I say this as a long-ago science writer for a crisis-management firm that represented a company that now calls itself Altria. Like Facebook, the former Philip Morris was under fire — more like Northern California’s Camp Fire — once the company was exposed for having known its cigarette products were killing people.
Also, like Facebook, PM, as employees called the company, was more than a tobacco peddler. It owned Kraft foods and Maxwell House coffee, among other brands, and chose the name Altria (from the Latin “altus” for “high”) to reflect its “peak” performance. In 2003, Philip Morris joined the ash heap of history.
What’s in a name? Not much, really. Altria still sells cigarettes around the world. But a lot of people, mostly lawyers, got rich with lawsuits against the Marlboro men and women. Future generations won’t know much about Altria’s history, leaving mostly stockbrokers to talk about the company.
Similarly, Facebook’s move to change the conversation about how its policies have done damage — from the dissemination of disinformation to attracting children to harmful practices — will do little to change public opinion, at least in the short term.
In his announcement before a Facebook “Connect” audience, the company’s annual idea-sharing conference, founder Mark Zuckerberg said he wasn’t trying to shift focus from the controversies. He merely wanted his company’s name to reflect its many interests (including WhatsApp and Instagram) and its grand vision to create a metaverse in which a billion people can become avatars and engage with each other virtually.
Zuckerberg admitted that he’s at least a decade away from realizing that dream, which he says he first envisioned while in college. But never mind. What’s 10 years when you’re building a new world where people can shop, attend meetings, play chess, attend parties and, well, one can envision all sorts of potential virtual adventures.
One can also easily imagine a virtual world of bad actors, abuses and unintentional consequences that would make current concerns about teens suffering self-esteem issues pale by comparison. As recently revealed in internal documents produced by whistleblower Frances Haugen,some teens reported increased suicidal thoughts because of their Instagram experience. In a deeply immersive metaverse, might their avatars lead them to even darker places?
Meanwhile, “The Facebook Papers,” a series of news stories by a consortium of 17 news organizations and based on company documents provided to Congress, are filled with reasons not to trust Meta any more than people trust Facebook. They detail not only how groups on Facebook helped to plant seeds of violence on Jan. 6 but also how human traffickers have used its platforms. Let’s just say that criminals have found Zuckerberg’s hospitality commodious to their purposes.

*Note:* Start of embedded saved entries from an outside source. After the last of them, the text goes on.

Definition check_expected (original : option job) (o : obligation) (e : pinned_evidence) : option string :=
  let reason := if is_sha (pe_expected e) then pe_reason e else or_reason (pe_reason e) "expected_evidence_missing" in
  let reason := match original with
                | Some j => if truthy (ju_plaintext_sha256 (j_upload j)) && negb (bool_decide (ju_plaintext_sha256 (j_upload j) = pe_expected e))
                            then Some "proof_mismatch" else reason
                | None => reason
                end in
  match ob_version o with
  | Some av => if (av_integrity av =b Verified) && negb (bool_decide (av_plaintext_sha256 av = pe_expected e)) then Some "proof_mismatch" else reason
  | None => reason
  end.

(** *** The target *)
Definition no_target : pinned_target :=
  {| tg_vault_id := 0; tg_vault_file_id := ""; tg_bucket := ""; tg_prefix := ""; tg_key := ""; tg_provider := None; tg_path := "";
     tg_path_since := None; tg_source_root := ""; tg_root_identity := None; tg_root_identity_version := None |}.

Definition pin_target (d : worker_db) (original : option job) (v : vault) (o : obligation) (reason : option string)
    : result (pinned_target * string * option string) :=
  match ob_intent o, ob_version o with
  | Some i, _ =>
      let p := ui_target i in
      if (tg_vault_id p <>b va_id v) || (tg_vault_file_id p <>b ob_file o) || (tg_path p =b "") || (tg_key p =b "")
      then Ok (no_target, "intent:" +:+ ui_id i, Some "proof_mismatch")
      else Ok (p, "intent:" +:+ ui_id i, reason)
  | None, Some av =>
      let admitted := match original with Some j => j_path j | None => or_default (fp_path <$> ob_path o) "" end in
      key ← expected_cloud_key admitted (va_s3_prefix v);
      Ok ({| tg_vault_id := va_id v; tg_vault_file_id := ob_file o; tg_bucket := vault_bucket d v; tg_prefix := va_s3_prefix v;
             tg_key := or_default (av_object_key av) ""; tg_provider := None; tg_path := admitted;
             tg_path_since := fp_valid_from <$> ob_path o; tg_source_root := va_source_root v; tg_root_identity := va_root_identity v;
             tg_root_identity_version := va_root_identity_version v |},
          "version:" +:+ av_id av,
          if negb (bool_decide (av_object_key av = Some key)) then Some "identity_changed" else reason)
  | None, None => Raise (TypeError "'NoneType' object is not subscriptable")
  end.
(* ===== verification/UploadRemediation.v ===== *)
(** * UploadRemediation: the life of an episode

    Models [src/app/services/upload_remediation.py]: admission of a Job that may only
    reconcile ([admit_episode], [intercept_upload], [schedule_resume], [retry_vault]), the
    transitions an episode follows with its Job ([transition], [release_for_rearm],
    [record_cleanup], [resolve_void]), the passes of the sweep, and what the interface
    is told.  An operation is a function of the tables that may raise; its caller runs
    it in one transaction.  Row locks are left out, except that a locked Vault is
    skipped by the sweep; the one-second clock of a pass is the number of Vaults and
    rows it leaves time for.  [observe] only sets gauges and is not modelled. *)
From S2P Require Import Prelude Sql PyString Json JsonText VaultPaths Schema DirtyMarks JobScheduler Notifications OperationPolicies Lifecycle CloudDeletion Catalog CatalogVersions UploadTables Effects S3Client S3Copy WorkerJobs LocalFiles UploadSnapshot UploadReconcile VaultMoves UploadProvenance UploadResume UploadDiscovery.
From Stdlib Require Import Strings.Byte.
Open Scope Z_scope.
(** What [transition] writes on an episode that has an attempt. *)
Definition writes (d : worker_db) (r : remediation) (j : job) (status : string) (why : option string)
    (state phase : string) (reason : option string) : Prop :=
  (status = "completed" ∧ state = "resolved" ∧ completion_holds d r j = true
   ∧ (rm_state r = "resolved" ∧ rm_resolved_by_job_id r = Some (j_id j) ∨ rm_state r ≠ "resolved" ∧ require_job d (as_claimed j) = Ok tt))
  ∨ (status ≠ "completed" ∧ rm_state r ≠ "resolved" ∧ (rm_state r = "cancelled" → state = "cancelled")
     ∧ (state = "resolved" → False)).

Lemma next_state_open d r j status why : (next_state d r j status why).1 = "resolved" → rm_state r = "resolved".
Proof. unfold next_state. repeat case_match; cbn; try done. Qed.

Lemma transition_writes d job_id status at_ why d' r :
  remediation_of_job (d_uploads d) job_id = Some r → transition d job_id status at_ why = Ok d' →
  ∃ j state phase reason, job_by_id d job_id = Some j ∧ rm_current_job_id r = Some job_id ∧ writes d r j status why state phase reason
    ∧ episodes d' = episodes (update_episodes (fun x => rm_id x =b rm_id r) (moved j state phase reason at_) d)
    ∧ d_catalog d' = d_catalog d ∧ ut_inventories (d_uploads d') = ut_inventories (d_uploads d).
Proof.
  unfold transition. intros -> E. destruct (job_by_id d job_id) as [j|] eqn:Ej; [|inv_ok; done]. inv_ok. destruct r1 as [[state phase] reason].
  destruct (if (rm_state r =b "cancelled") && _ then _ else _) as [state' reason'] eqn:Esr. inv_ok. bsimpl.
  apply job_by_id_id in Ej as Hid. destruct Hid as [_ Hid].
  exists j, state', phase, reason'. split; [done|]. split; [done|]. split;
    [|subst d'; match goal with |- context [if ?b then _ else _] => by destruct b end].
  destruct (decide (status = "completed")) as [->|Hs].
  - left. change ("completed" =b "completed") with true in *. cbn in *. rewrite andb_false_r in Esr. injection Esr as <- <-. inv_ok. simplify_eq. bsimpl. split_and!; try done.
    destruct (rm_state r <>b "resolved") eqn:Er; bsimpl; [right; split; [done|]; by destruct r1|]. left. split; [done|].
    rewrite (bool_decide_eq_true_2 _ Er) in H0. cbn in H0. by bsimpl.
  - right. rewrite !(bool_decide_eq_false_2 _ Hs) in *. cbn in *. rewrite andb_true_r in *. bsimpl.
    destruct (next_state d r j status why) as [s1 r1] eqn:En. injection E1 as <- <- <-.
    split_and!; try done; [intros Hc; rewrite (bool_decide_eq_true_2 _ Hc) in Esr; congruence|].
    intros ->. case_bool_decide; [congruence|]. apply H0. apply (next_state_open d r j status why). rewrite En. cbn. congruence.
Qed.

Lemma capture_failure_episodes d job_id at_ : episodes (capture_failure d job_id at_) = episodes d.
Proof. unfold capture_failure. destruct (fetchone _ _); [|done]. by destruct (exists_row _ _). Qed.

Lemma transition_keeps d job_id status at_ why d' : transition d job_id status at_ why = Ok d' → keeps d d'.
Proof.
  intros E. destruct (remediation_of_job (d_uploads d) job_id) as [r|] eqn:Er.
  - destruct (transition_writes _ _ _ _ _ _ _ Er E) as (j & state & phase & reason & Hj & _ & Hw & He & _).
    eapply keeps_then; [|exact He]. apply keeps_update_one; [done | by eapply remediation_of_job_in|].
    apply job_by_id_id in Hj as Hid. destruct Hid as [_ Hid].
    assert (Hv : ∀ v, rm_archive_version_id r = Some v → rm_archive_version_id (moved j state phase reason at_ r) = Some v) by (by intros v Hv; cbn; rewrite Hv).
    assert (Hb : rm_retry_count r ≤ rm_retry_count (moved j state phase reason at_ r)) by (cbn; lia).
    destruct Hw as [(-> & -> & _ & [[Hs Hby]|[Hs Hreq]])|(_ & Hs & Hc & Hres)].
    + split; try done; [by rewrite Hs|]. intros _. cbn. split; [done|]. split; [by intros x ->|by intros t ->].
    + rewrite <- Hid in Er. apply (require_job_open d (as_claimed j) r) in Er as [Ho _]; [|done]. by apply open_advances.
    + by split.
  - unfold transition in E. rewrite Er in E. injection E as <-. destruct (status =b "failed"); [apply keeps_same, capture_failure_episodes|].
    destruct (status =b "completed"); [apply resolve_void_keeps | done].
Qed.

Lemma fold_invalidate d at_ l : episodes (foldl (fun d v => invalidate v at_ d) d l) = episodes d.
Proof. revert d. induction l as [|v l IH]; intros d; cbn; [done|]. by rewrite IH. Qed.

(** Re-arming is fenced: the answer that nothing was written is recorded first, and
    that requires the episode of the Job to be open. *)
Lemma linked_is_job t job_id r :
  NoDup (map rl_job_id (ut_remediation_jobs t)) → NoDup (map rm_id (ut_remediations t)) → r ∈ ut_remediations t →
  episode_linked t job_id r = true → remediation_of_job t job_id = Some r.
Proof.
  intros Hl Hu Hr H. unfold episode_linked in H. bsimpl. apply exists_row_true in H0 as (b & Hb & Hp). bsimpl.
  unfold remediation_of_job. apply (fetchone_unique rm_id); [done| |done|].
  - intros x Hx. apply exists_row_true in Hx as (b' & Hb' & Hp'). bsimpl.
    assert (b' = b) as ->; [|congruence]. apply (NoDup_key_inj _ _ _ _ Hl Hb' Hb). congruence.
  - apply exists_row_true. exists b. split; [done|]. by rewrite !bool_decide_eq_true_2.
Qed.

Lemma no_write_uploads d job i op at_ d' :
  record_no_write sha256 d job i op at_ = Ok d' →
  require_target d job (ui_target i) = Ok tt ∧ d_catalog d' = d_catalog d
  ∧ ut_remediation_jobs (d_uploads d') = ut_remediation_jobs (d_uploads d).
Proof.
  unfold record_no_write. intros E. inv_ok. destruct r. subst d'. cbn. unfold insert_receipt.
  match goal with |- context [if ?b then _ else _] => by destruct b end.
Qed.

Lemma target_requires_job d job pinned : require_target d job pinned = Ok tt → require_job d job = Ok tt.
Proof.
  unfold require_target. destruct (tg_provider _); [|done]. intros E. inv_ok. unfold target in E0. inv_ok. by destruct r0.
Qed.

Lemma rearm_keeps d job i at_ d' :
  NoDup (map rl_job_id (ut_remediation_jobs (d_uploads d))) → rearm_after_proven_absence sha256 d job i at_ = Ok d' → keeps d d'.
Proof.
  unfold rearm_after_proven_absence. intros Hl E. inv_ok. subst d'. pose proof (record_no_write_episodes _ _ _ _ _ _ _ E0) as Ee.
  apply no_write_uploads in E0 as (Ht & Hc & Hj). apply target_requires_job in Ht. unfold release_for_rearm.
  match goal with |- keeps d (foldl _ (update_episodes ?p ?f ?x) _) => set (d1 := x) end.
  match goal with |- keeps d (foldl _ (update_episodes ?p ?f _) _) => set (q := p); set (g := f) end.
  assert (E1 : episodes d1 = episodes d) by (unfold d1; destruct (ju_reconcile_only _); exact Ee).
  assert (J1 : ut_remediation_jobs (d_uploads d1) = ut_remediation_jobs (d_uploads d)) by (unfold d1; destruct (ju_reconcile_only _); exact Hj).
  eapply keeps_then; [|apply fold_invalidate]. etrans; [by apply (keeps_same d d1)|]. apply keeps_update; [done|].
  intros Hu x Hx Hq. unfold q in Hq. bsimpl. apply open_advances; try done. unfold unique_ids in Hu. rewrite E1 in Hu, Hx.
  eapply (require_job_open d job x); [|done]. apply linked_is_job; [done|done|done|]. unfold episode_linked in *. by rewrite J1 in H.
Qed.

Lemma record_cleanup_keeps d job_id inv : keeps d (record_cleanup d job_id inv).
Proof. apply keeps_update; [done|]. intros _ r _ _. by split. Qed.

(** ** Resumption, retry and sweep *)
Lemma legacy_episodes d v path u at_ g d' q : schedule_resume_legacy sha256 d v path u at_ g = Ok (d', q) → episodes d' = episodes d.
Proof.
  unfold schedule_resume_legacy. intros E. inv_ok. destruct (fetchone _ _); [|done]. inv_ok. destruct r3 as [[size w] requested]. inv_ok.
  simplify_eq. destruct r2; [by apply bind_for_resume_episodes in E5 | by simplify_eq].
Qed.
(** [lead] is the claimed row with the bucket of its Vault. *)
Definition reconcile_cloud_purge_group (lead : claimed_job) (at_ : timestamp) : eff W reconciled :=
  let none := {| rc_requeued := 0; rc_failed := 0 |} in
  throw! RuntimeError "Cloud purge is missing its group identity" when negb (truthy (j_group_id (cj_row lead))) ;;
  active <~ read_db (fun d => List.filter job_is_active
                                (group_rows (d_catalog d) (j_vault_id (cj_row lead)) (or_default (j_group_id (cj_row lead)) ""))) ;;
  let jobs := List.filter (fun j => j_status j =b "cleaning") active in
  if group_busy at_ active || bool_decide (jobs = []) then eret none
  else
    items <~ read_db (fun d => sort_by (fun a b => cdi_id a <=? cdi_id b)
                                 (select (fun i => (cdi_job_id i ∈b map j_id jobs) && (cdi_status i ∈b ["pending"; "failed"]))
                                    (t_items (d_catalog d)))) ;;
    let failed := existsb (fun i => cdi_status i =b "failed") items in
    message <~ (if failed then eret "Permanent purge had recorded failures before restart"
                else
                  pat! (_, gone) <~ efold (observe_item (cj_bucket lead)) ([], []) items ;;
                  update_db (on_catalog (fun c => if bool_decide (gone = []) then c else mark_items_deleted c gone at_)) ;;;
                  eret (if (length items =? length gone)%nat
                        then "Permanent purge deletions reconciled after restart; finalizing"
                        else "Permanent purge interrupted before all exact versions were deleted; safely resumed")) ;;
    in_db (fun d => let (d, rc) := foldl (reconcile_member failed message at_) (d, none) jobs in Ok (d, rc)).
End purge.

(** ** Captured items stay what they are *)
Definition same_item (i i' : cloud_deletion_item) : Prop :=
  cdi_id i' = cdi_id i ∧ cdi_job_id i' = cdi_job_id i ∧ cdi_vault_id i' = cdi_vault_id i
  ∧ cdi_vault_file_id i' = cdi_vault_file_id i ∧ item_target i' = item_target i
  ∧ cdi_object_key i' = cdi_object_key i ∧ cdi_provider_version_id i' = cdi_provider_version_id i.

Definition items_kept (c c' : catalog) : Prop :=
  ∀ i, i ∈ t_items c → ∃ i', i' ∈ t_items c' ∧ same_item i i'.

#[global] Instance items_kept_preorder : PreOrder items_kept.
Proof.
  split.
  - intros c i Hi. exists i. by repeat split.
  - intros a b c Hab Hbc i Hi. destruct (Hab i Hi) as (i1 & Hi1 & S1). destruct (Hbc i1 Hi1) as (i2 & Hi2 & S2).
    exists i2. split; [done|]. unfold same_item in *. destruct_and!. repeat split; congruence.
Qed.

Lemma items_kept_eq c c' : t_items c' = t_items c → items_kept c c'.
Proof. intros E i Hi. exists i. rewrite E. by repeat split. Qed.

Lemma items_kept_update (p : cloud_deletion_item → bool) f c l :
  (∀ i, same_item i (f i)) → l = t_items c → items_kept c (set_items (update_where p f l) c).
Proof.
  intros Hf -> i Hi. exists (if p i then f i else i). split; [apply elem_of_update_where; eauto|].
  destruct (p i); [apply Hf | by repeat split].
Qed.

Lemma items_kept_foldl {A} (f : catalog → A → catalog) l c :
  (∀ c x, items_kept c (f c x)) → items_kept c (foldl f c l).
Proof. intros Hf. revert c. induction l as [|x l IH]; intros c; cbn; [done|]. etrans; [apply Hf | apply IH]. Qed.

Lemma cancel_rows_kept c rows at_ actor reason : items_kept c (cancel_rows c rows at_ actor reason).
Proof.
  apply items_kept_foldl. intros c0 j. unfold cancel_row. etrans; [|by apply items_kept_eq].
  etrans; [apply (items_kept_eq c0 (set_jobs (update_where (fun j0 => j_id j0 =b j_id j) (cancel_job_row reason at_) (t_jobs c0)) c0)); done|].
  apply items_kept_update; [by repeat split | done].
Qed.

Lemma mark_deleted_kept c ids at_ : items_kept c (mark_items_deleted c ids at_).
Proof.
  apply items_kept_foldl. intros c0 batch. unfold mark_deleted_batch.
  match goal with |- items_kept _ (foldl _ (invalidate_for_archive_version_ids _ ?c2) _) => set (c2' := c2) end.
  etrans; [|apply items_kept_eq; etrans; [apply same_items, foldl_same; intros; apply mark_file_same | apply same_items, invalidate_versions_same]].
  unfold c2'. match goal with |- items_kept _ (set_items _ ?c1) => etrans; [apply (items_kept_eq c0 c1); done|] end.
  apply items_kept_update; [by repeat split | done].
Qed.

Lemma mark_failed_kept c failures at_ : items_kept c (mark_items_failed c failures at_).
Proof. apply items_kept_foldl. intros c0 batch. apply items_kept_update; [by repeat split | done]. Qed.

Lemma validate_execution_kept fs c vault_id group at_ c' ok :
  validate_execution fs c vault_id group at_ = Ok (c', ok) → items_kept c c'.
Proof.
  destruct ok.
  - unfold validate_execution. rewrite bind_ok. intros (v & _ & H).
    destruct (check_execution _ _ _ _ _ _) as [[]|e]; [by injection H as <-|]. by destruct e.
  - intros (m & ->)%validate_execution_cancels. apply cancel_rows_kept.
Qed.

(** ** The items survive every step *)
Section persistence.
Context {P : Type} `{!Provider P} `{!Environment worker_db} `{!Messages}.
Notation W := (world worker_db P).

(** What the worker relies on from the other processes: the program never
    removes a captured item nor changes what it names. *)
Class ItemsPersist : Prop := others_keep n d : items_kept (d_catalog d) (d_catalog (others n d)).

Definition items_step : relation W := fun w w' => items_kept (d_catalog (w_db w)) (d_catalog (w_db w')).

Putting lipstick on this pig isn’t likely to improve the stench of the slop in which Zuckerberg finds himself. And, yes, the onus falls on him not only because he’s the CEO but also because his is the first and last word at Facebook. Zuckerberg is Meta, in other words.
Thus, one is inclined to say that Zuckerberg’s claim to having been humbled by recent events reeks a bit of hogwash. His critics may be forgiven if they fail to accept his assertions that recent lessons learned would be incorporated into his virtual plans.
This is a tale both classic and all too familiar in the world of boy-geniuses, high-tech billionaires and ambition unmoored from everyday reality. Zuckerberg’s hubris is the stuff of both American politics and the Greek mythology he reportedly admires.
Zuckerberg may well see himself as Prometheus, the genius who stole fire from the gods and gave it to humanity. But there was a harsh penalty for the brash Prometheus’s betrayal of trust and, therein, a moral not to be ignored. Had I been his crisis manager, I’d have suggested that Zuckerberg change his tune before his company’s name.
Kathleen Parker writes a twice-weekly column on politics and culture. She received the Pulitzer Prize for Commentary in 2010.